The prostate stem cell antigen (PSCA) gene, which encodes a prostate-specific antigen (PSA), was identified as a gene involved in cell adhesion and proliferation. The associations between the PSCA rs2294008 and rs2976392 single nucleotide polymorphisms (SNPs) and gastric cancer (GCa) susceptibility were still controversial. To derive a more precise estimation of the associations, we conducted a case-control study of 1,124 cases and 1,192 controls in an eastern Chinese population. We found that the rs2294008T variant genotypes were associated with an increased GCa risk in this study population (CT vs CC, OR=1.59, 95% CI=1.33-1.89 and CT+TT vs CC, OR=1.38, 95% CI=1.17-1.62).
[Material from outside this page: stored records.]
Definition EMPTY : bytes := [0xa2; 0x61; 0x76; 0x01; 0x67; 0x65; 0x6e; 0x74; 0x72; 0x69; 0x65; 0x73; 0x80]%Z.
Record Side : Type := mkSide { skind : Kind; ssize : Z; scid : Cid }.
Definition entry_side (e : DEntry) : Side := mkSide (dkind e) (dsize e) (dcid e).
Inductive Change : Type := Added (s : Side) | Removed (s : Side) | Changed (s s' : Side).
#[global] Instance side_dec : EqDecision Side.
Proof. solve_decision. Defined.
(** A pair of directories: CIDs, the entries their parents say they have, the next entries, the length of the path. *)
Record Pair : Type := mkPair { pcid : option Cid * option Cid; pcount : option Z * option Z; pnext : nat * nat; ppath : nat }.

Section diff.
Context {B : Type} `{!Blocks B}.
#[local] Existing Instance counted_blocks.
Local Abbreviation T := (ST (Z * B)).

Definition side (c : option Cid) (count : option Z) : T Dir :=
  match c with
  | None => lift (Directory.decode EMPTY)
  | Some c =>
      _ ← step;
      if decide (codec c = DagCbor) then
        d ← directory c;
        match count with
        | Some n => if negb (n =? Z.of_nat (length (starts d)))%Z then fail Shape else mret d
        | None => mret d
        end
      else fail Shape
  end.

(** What the entries met say: nothing, a change, or two directories to go into. *)
Inductive met : Type := Same | Differs (name : bytes) (c : Change) | Into (name : bytes) (x y : DEntry).
Definition meet (x y : option DEntry) : outcome Error (met * (nat * nat)) :=
  match x, y with
  | Some x, Some y =>
      if decide (dname x = dname y) then
        if decide (entry_side x = entry_side y) then Done (Same, (1, 1)) else
        if bool_decide (dkind x = Directory) && bool_decide (dkind y = Directory) then Done (Into (dname x) x y, (1, 1)) else
        Done (Differs (dname x) (Changed (entry_side x) (entry_side y)), (1, 1))
      else if before (dname y) (dname x) then Done (Differs (dname y) (Added (entry_side y)), (0, 1))
      else Done (Differs (dname x) (Removed (entry_side x)), (1, 0))
  | Some x, None => Done (Differs (dname x) (Removed (entry_side x)), (1, 0))
  | None, Some y => Done (Differs (dname y) (Added (entry_side y)), (0, 1))
  | None, None => Crash
  end.
Definition entry_of (d : Dir) (i : nat) : outcome Error (option DEntry) :=
  if i <? length (starts d) then e ← dir_entry d i; Done (Some e) else Done None.
(** [path[at..at + data.len()].copy_from_slice(data)], which panics out of range. *)
Definition copy_at (path : bytes) (at_ : nat) (data : bytes) : outcome Error bytes :=
  if at_ + length data <=? length path then Done (take at_ path ++ data ++ drop (at_ + length data) path) else Crash.
(** The path of [name] in the directory whose path has [base] bytes, and its length. *)
Definition path_of (path : bytes) (base : nat) (name : bytes) : outcome Error (bytes * nat) :=
  let at_ := base + (if 0 <? base then 1 else 0) in
  let end_ := at_ + length name in
  if length path <? end_ then Refuse TooLarge else
  path ← (if 0 <? base then copy_at path base [47%Z] else Done path);
  path ← copy_at path at_ name;
  Done (path, end_).

(** The entries of a pair of directories, from [i] and [j] on, to the end or to two directories to go into. *)
Fixpoint merge_loop (fuel : nat) (visit : bytes -> Change -> ST B unit) (one two : Dir) (base depth : nat) (i j : nat) (path : bytes) (changes : Z) : T (option (Pair * (nat * nat)) * bytes * Z) :=
  match fuel with
  | O => lift Crash
  | S fuel =>
      if (i <? length (starts one)) || (j <? length (starts two)) then
        _ ← step;
        x ← lift (entry_of one i);
        y ← lift (entry_of two j);
        r ← lift (meet x y);
        let '(m, (di, dj)) := r in
        match m with
        | Same => merge_loop fuel visit one two base depth (i + di) (j + dj) path changes
        | Differs name c =>
            p ← lift (path_of path base name);
            let '(path, end_) := p in
            _ ← beside (visit (take end_ path) c);
            changes ← lift (or_crash (checked_add changes 1));
            merge_loop fuel visit one two base depth (i + di) (j + dj) path changes
        | Into name x y =>
            p ← lift (path_of path base name);
            let '(path, end_) := p in
            if depth =? DEPTH then fail Shape else
            mret (Some (mkPair (Some (dcid x), Some (dcid y)) (Some (dsize x), Some (dsize y)) (0, 0) end_, (i + di, j + dj)), path, changes)
        end
      else mret (None, path, changes)
  end.
(** The stack, the innermost pair first. *)
Fixpoint diff_loop (fuel : nat) (visit : bytes -> Change -> ST B unit) (stack : list Pair) (path : bytes) (changes : Z) : T Z :=
  match fuel with
  | O => lift Crash
  | S fuel =>
      match stack with
      | [] => mret changes
      | p :: rest =>
          one ← side (pcid p).1 (pcount p).1;
          two ← side (pcid p).2 (pcount p).2;
          let '(i, j) := pnext p in
          r ← merge_loop (S (length (starts one) + length (starts two))) visit one two (ppath p) (length stack) i j path changes;
          let '(down, path, changes) := r in
          match down with
          | Some (q, next) => diff_loop fuel visit (q :: mkPair (pcid p) (pcount p) next (ppath p) :: rest) path changes
          | None => diff_loop fuel visit rest path changes
          end
      end
  end.
Definition diff (a b : option Cid) (path : bytes) (visit : bytes -> Change -> ST B unit) : T Z :=
  if decide (a = b) then mret 0%Z else
  n ← steps_left;
  diff_loop (Z.to_nat (n + 2)) visit [mkPair (a, b) (None, None) (0, 0) 0] path 0.
End diff.

(** ** Where two trees differ *)
Section spec.
(** [U c x]: the store gives [x] for [c]; where it matches the CID, always the same. *)
Context (U : Cid -> bytes -> Prop) (HU : forall c x y, U c x -> U c y -> matches c x = true -> matches c y = true -> x = y).
Definition holds_dir (c : option Cid) (es : list DEntry) : Prop :=
  match c with None => es = [] | Some c => dir_valid es /\ names U c (dir_image es) end.
(** [at_in es p e]: the path [p], a list of names, leads to the entry [e] from a directory with the entries [es]. *)
Inductive at_in : list DEntry -> list bytes -> DEntry -> Prop :=
| at_here es e : e ∈ es -> at_in es [dname e] e
| at_below es d fs p e : d ∈ es -> dkind d = Directory -> holds_dir (Some (dcid d)) fs -> at_in fs p e -> at_in es (dname d :: p) e.
Definition dir_in (es : list DEntry) (p : list bytes) : Prop := p = [] \/ exists d, at_in es p d /\ dkind d = Directory.
(** A path is a change where both trees have its directory and they do not agree on its entry, two directories aside:
    those are compared entry by entry. *)
Definition differs_in (es fs : list DEntry) (p : list bytes) (c : Change) : Prop :=
  match c with
  | Added s => exists y, at_in fs p y /\ s = entry_side y /\ dir_in es (removelast p) /\ forall x, ~ at_in es p x
  | Removed s => exists x, at_in es p x /\ s = entry_side x /\ dir_in fs (removelast p) /\ forall y, ~ at_in fs p y
  | Changed s s' => exists x y, at_in es p x /\ at_in fs p y /\ s = entry_side x /\ s' = entry_side y /\ s <> s' /\ ~ (dkind x = Directory /\ dkind y = Directory)
  end.
Definition differs (a b : option Cid) (p : list bytes) (c : Change) : Prop := exists es fs, holds_dir a es /\ holds_dir b fs /\ differs_in es fs p c.
(** The order of paths: by the bytes of the first names that differ. *)
Inductive path_lt : list bytes -> list bytes -> Prop :=
| path_lt_here n m p q : before n m = true -> path_lt (n :: p) (m :: q)
| path_lt_below n p q : path_lt p q -> path_lt (n :: p) (n :: q).
(** The changes of two ordered lists of entries below [P], as a merge of the two. *)
Definition ahead (n : bytes) (es : list DEntry) : Prop := match es with [] => True | e :: _ => before n (dname e) = true end.
Inductive changes (P : list bytes) : list DEntry -> list DEntry -> list (list bytes * Change) -> Prop :=
| changes_nil : changes P [] [] []
| changes_same x y es fs l : dname x = dname y -> entry_side x = entry_side y -> changes P es fs l -> changes P (x :: es) (y :: fs) l
| changes_changed x y es fs l : dname x = dname y -> entry_side x <> entry_side y -> ~ (dkind x = Directory /\ dkind y = Directory) -> changes P es fs l ->
    changes P (x :: es) (y :: fs) ((P ++ [dname x], Changed (entry_side x) (entry_side y)) :: l)
| changes_into x y es fs es' fs' l l' : dname x = dname y -> entry_side x <> entry_side y -> dkind x = Directory -> dkind y = Directory ->
    holds_dir (Some (dcid x)) es' -> holds_dir (Some (dcid y)) fs' -> changes (P ++ [dname x]) es' fs' l' -> changes P es fs l -> changes P (x :: es) (y :: fs) (l' ++ l)
| changes_added y es fs l : ahead (dname y) es -> changes P es fs l -> changes P es (y :: fs) ((P ++ [dname y], Added (entry_side y)) :: l)
| changes_removed x es fs l : ahead (dname x) fs -> changes P es fs l -> changes P (x :: es) fs ((P ++ [dname x], Removed (entry_side x)) :: l).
For SNP rs2976392, the variant A genotypes were also associated with an increased GCa risk (AG vs GG, OR=1.61, 95% CI=1.35-1.91 and AG+AA vs GG, OR=1.47, 95% CI=1.25-1.74). The results were further validated by a meta-analysis. In conclusion, the results indicated that the PSCA rs2294008 T and rs2976392 A alleles were low-penetrate risk factors for GCa in this study population. However, large and well-designed studies are warranted to validate our findings.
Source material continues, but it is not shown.